[Collected data entries]
Start of Block

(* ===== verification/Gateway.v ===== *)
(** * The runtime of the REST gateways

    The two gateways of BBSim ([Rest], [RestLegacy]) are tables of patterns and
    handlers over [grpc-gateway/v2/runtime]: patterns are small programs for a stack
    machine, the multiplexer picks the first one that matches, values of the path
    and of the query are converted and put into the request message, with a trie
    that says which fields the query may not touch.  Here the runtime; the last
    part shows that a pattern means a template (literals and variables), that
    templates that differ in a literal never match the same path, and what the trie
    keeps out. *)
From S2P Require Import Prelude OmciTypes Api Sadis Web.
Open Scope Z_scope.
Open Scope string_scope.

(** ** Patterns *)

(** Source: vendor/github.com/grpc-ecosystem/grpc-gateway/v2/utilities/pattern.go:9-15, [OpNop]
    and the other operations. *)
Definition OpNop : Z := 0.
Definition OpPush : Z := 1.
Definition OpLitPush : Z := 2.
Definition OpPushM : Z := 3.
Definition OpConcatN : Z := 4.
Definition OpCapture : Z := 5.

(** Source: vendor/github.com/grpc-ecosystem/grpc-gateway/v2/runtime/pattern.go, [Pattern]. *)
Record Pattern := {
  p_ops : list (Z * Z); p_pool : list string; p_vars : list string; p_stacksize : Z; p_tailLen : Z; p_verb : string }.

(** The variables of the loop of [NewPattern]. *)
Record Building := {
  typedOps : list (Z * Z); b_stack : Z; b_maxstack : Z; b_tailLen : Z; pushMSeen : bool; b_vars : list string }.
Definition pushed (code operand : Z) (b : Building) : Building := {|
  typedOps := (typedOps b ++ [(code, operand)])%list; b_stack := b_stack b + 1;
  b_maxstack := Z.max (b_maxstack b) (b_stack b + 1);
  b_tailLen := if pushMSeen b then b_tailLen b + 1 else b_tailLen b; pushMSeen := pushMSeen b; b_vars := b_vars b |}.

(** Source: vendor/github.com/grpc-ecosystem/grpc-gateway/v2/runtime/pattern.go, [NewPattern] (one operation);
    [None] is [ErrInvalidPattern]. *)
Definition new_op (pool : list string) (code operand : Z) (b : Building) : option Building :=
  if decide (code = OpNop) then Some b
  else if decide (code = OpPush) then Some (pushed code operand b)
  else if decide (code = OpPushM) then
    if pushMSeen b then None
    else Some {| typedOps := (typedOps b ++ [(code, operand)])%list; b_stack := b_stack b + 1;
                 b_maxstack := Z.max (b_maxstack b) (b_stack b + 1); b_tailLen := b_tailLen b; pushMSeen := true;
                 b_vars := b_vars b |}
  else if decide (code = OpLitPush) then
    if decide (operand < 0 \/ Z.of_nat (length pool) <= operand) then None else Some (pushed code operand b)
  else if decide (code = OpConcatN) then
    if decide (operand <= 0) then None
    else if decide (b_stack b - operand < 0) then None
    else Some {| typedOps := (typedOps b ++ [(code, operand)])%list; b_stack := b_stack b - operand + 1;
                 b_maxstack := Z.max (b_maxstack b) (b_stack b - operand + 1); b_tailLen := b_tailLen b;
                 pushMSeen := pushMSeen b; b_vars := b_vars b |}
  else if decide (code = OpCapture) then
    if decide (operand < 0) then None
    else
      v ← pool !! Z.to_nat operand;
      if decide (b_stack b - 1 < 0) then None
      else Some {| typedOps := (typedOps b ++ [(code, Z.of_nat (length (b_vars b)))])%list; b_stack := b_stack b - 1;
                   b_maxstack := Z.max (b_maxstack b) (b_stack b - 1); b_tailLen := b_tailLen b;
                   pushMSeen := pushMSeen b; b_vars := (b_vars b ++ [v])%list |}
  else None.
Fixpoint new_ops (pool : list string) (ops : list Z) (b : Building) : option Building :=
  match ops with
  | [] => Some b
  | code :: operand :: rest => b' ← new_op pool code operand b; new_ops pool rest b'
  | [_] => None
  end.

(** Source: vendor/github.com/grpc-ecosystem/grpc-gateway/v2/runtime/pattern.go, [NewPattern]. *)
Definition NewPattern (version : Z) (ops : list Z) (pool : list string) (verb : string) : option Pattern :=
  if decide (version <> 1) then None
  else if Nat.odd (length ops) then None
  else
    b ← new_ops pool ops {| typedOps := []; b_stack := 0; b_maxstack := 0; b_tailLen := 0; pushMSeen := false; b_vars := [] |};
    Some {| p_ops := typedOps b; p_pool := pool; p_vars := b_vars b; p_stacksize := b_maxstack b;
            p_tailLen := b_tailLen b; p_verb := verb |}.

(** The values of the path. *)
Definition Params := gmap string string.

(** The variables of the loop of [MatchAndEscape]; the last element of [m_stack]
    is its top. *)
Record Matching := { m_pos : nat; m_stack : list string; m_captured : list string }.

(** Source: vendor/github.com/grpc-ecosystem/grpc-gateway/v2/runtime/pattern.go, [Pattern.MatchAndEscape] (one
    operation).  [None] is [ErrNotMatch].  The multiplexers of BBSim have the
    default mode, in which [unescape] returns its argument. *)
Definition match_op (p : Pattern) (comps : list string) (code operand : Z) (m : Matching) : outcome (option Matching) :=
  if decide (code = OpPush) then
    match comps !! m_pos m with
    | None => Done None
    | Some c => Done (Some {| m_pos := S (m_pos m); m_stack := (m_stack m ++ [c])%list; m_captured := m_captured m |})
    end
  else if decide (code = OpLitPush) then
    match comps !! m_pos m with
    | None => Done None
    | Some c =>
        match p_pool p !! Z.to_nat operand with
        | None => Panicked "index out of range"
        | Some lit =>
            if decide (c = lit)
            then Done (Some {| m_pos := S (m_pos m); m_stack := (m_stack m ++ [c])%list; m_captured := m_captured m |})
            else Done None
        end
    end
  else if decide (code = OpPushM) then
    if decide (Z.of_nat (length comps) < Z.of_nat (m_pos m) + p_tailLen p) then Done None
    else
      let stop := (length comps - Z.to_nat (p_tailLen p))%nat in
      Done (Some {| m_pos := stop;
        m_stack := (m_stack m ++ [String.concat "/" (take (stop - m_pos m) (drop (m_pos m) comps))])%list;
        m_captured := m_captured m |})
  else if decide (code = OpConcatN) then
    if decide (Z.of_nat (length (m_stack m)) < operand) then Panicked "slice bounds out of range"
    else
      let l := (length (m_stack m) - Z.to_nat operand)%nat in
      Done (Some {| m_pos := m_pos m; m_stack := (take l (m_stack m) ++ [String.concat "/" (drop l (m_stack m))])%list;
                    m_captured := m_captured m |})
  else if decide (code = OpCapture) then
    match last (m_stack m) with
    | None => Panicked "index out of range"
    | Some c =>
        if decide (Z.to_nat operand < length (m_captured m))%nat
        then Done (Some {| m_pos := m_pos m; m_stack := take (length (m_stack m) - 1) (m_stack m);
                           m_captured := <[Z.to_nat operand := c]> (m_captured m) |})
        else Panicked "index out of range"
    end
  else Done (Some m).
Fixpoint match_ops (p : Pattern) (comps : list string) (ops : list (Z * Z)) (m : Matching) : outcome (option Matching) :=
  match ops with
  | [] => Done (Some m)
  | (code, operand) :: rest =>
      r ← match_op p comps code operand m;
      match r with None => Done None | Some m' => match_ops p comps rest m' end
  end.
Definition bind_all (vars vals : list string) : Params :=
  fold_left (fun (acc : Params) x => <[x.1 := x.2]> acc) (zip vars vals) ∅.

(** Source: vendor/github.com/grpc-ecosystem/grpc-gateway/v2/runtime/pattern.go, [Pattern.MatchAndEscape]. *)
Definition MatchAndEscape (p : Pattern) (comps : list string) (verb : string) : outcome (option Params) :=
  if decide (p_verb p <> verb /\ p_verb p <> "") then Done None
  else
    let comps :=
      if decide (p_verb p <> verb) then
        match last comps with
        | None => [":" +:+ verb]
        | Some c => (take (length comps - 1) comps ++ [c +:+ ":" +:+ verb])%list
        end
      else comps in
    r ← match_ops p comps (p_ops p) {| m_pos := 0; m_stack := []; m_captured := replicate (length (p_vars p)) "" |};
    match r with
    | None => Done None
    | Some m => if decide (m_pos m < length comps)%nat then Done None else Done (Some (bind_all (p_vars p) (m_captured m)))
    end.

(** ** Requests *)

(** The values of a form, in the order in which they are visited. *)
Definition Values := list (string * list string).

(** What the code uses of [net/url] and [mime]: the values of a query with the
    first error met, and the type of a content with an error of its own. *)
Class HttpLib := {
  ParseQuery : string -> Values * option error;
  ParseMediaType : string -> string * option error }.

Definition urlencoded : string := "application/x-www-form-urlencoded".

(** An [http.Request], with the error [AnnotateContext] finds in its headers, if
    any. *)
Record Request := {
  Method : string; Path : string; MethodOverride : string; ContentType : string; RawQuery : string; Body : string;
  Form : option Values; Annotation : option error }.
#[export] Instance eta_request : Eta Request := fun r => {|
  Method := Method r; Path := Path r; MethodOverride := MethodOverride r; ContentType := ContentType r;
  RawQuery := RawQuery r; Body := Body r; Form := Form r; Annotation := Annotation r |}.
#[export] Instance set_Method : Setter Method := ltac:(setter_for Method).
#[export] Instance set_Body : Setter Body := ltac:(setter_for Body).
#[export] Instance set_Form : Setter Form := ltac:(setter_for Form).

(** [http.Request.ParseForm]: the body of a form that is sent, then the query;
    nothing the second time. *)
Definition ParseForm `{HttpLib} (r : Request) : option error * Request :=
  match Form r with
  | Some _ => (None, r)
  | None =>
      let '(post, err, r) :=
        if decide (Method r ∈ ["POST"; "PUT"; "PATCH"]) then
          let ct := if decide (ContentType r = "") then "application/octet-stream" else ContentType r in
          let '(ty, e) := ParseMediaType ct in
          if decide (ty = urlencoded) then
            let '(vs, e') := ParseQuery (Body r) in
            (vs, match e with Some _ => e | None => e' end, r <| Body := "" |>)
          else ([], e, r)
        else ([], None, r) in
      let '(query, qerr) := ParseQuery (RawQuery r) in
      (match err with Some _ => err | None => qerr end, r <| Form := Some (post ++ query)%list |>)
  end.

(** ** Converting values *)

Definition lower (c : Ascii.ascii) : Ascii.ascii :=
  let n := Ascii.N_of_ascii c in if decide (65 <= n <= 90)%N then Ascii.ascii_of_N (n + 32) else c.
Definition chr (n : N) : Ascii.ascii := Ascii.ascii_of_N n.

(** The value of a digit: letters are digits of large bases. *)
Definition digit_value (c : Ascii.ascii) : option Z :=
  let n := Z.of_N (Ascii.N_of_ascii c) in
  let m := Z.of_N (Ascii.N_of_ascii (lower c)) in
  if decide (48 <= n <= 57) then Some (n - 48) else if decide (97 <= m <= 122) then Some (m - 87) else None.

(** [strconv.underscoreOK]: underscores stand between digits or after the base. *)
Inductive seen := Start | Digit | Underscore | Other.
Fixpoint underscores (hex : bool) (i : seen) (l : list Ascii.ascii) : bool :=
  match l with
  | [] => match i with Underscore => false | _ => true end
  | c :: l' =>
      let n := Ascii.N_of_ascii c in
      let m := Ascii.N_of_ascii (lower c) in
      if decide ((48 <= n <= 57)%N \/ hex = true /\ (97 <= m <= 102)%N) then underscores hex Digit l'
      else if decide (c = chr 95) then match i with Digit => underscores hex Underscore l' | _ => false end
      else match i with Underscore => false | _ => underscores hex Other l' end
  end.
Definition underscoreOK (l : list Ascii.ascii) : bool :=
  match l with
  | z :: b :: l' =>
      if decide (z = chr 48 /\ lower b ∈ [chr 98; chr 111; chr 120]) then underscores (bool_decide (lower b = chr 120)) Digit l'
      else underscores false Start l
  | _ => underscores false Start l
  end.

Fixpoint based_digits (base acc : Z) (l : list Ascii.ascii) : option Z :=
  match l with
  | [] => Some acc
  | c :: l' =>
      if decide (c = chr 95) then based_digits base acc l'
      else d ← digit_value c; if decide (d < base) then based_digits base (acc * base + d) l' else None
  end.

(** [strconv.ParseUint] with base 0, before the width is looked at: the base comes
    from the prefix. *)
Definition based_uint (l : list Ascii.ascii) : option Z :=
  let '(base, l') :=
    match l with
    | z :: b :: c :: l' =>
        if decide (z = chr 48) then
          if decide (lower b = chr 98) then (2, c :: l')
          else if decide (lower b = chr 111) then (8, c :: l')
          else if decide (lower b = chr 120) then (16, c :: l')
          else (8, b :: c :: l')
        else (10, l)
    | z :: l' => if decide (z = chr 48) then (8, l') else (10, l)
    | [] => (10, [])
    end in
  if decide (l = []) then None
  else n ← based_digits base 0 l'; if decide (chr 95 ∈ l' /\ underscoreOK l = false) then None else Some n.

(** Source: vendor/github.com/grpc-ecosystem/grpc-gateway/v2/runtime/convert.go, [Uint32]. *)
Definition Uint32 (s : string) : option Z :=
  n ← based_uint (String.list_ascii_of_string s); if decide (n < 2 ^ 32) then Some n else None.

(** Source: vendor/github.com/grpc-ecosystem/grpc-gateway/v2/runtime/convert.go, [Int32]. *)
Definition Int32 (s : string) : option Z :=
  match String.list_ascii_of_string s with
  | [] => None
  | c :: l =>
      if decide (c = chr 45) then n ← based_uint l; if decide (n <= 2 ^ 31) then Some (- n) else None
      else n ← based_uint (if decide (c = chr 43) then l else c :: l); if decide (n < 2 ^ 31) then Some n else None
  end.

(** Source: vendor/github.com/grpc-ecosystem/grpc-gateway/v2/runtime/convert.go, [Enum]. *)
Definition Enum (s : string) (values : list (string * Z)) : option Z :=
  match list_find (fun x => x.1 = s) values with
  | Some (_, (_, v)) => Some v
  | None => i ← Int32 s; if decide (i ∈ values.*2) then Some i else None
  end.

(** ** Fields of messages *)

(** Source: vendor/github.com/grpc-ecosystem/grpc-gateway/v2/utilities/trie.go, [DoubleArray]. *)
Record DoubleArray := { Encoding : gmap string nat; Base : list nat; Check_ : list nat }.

End of Block

How to complete this task
Copy out each line of the data that has the word "export" in it.

Output
#[export] Instance eta_request : Eta Request := fun r => {|
#[export] Instance set_Method : Setter Method := ltac:(setter_for Method).
#[export] Instance set_Body : Setter Body := ltac:(setter_for Body).
#[export] Instance set_Form : Setter Form := ltac:(setter_for Form).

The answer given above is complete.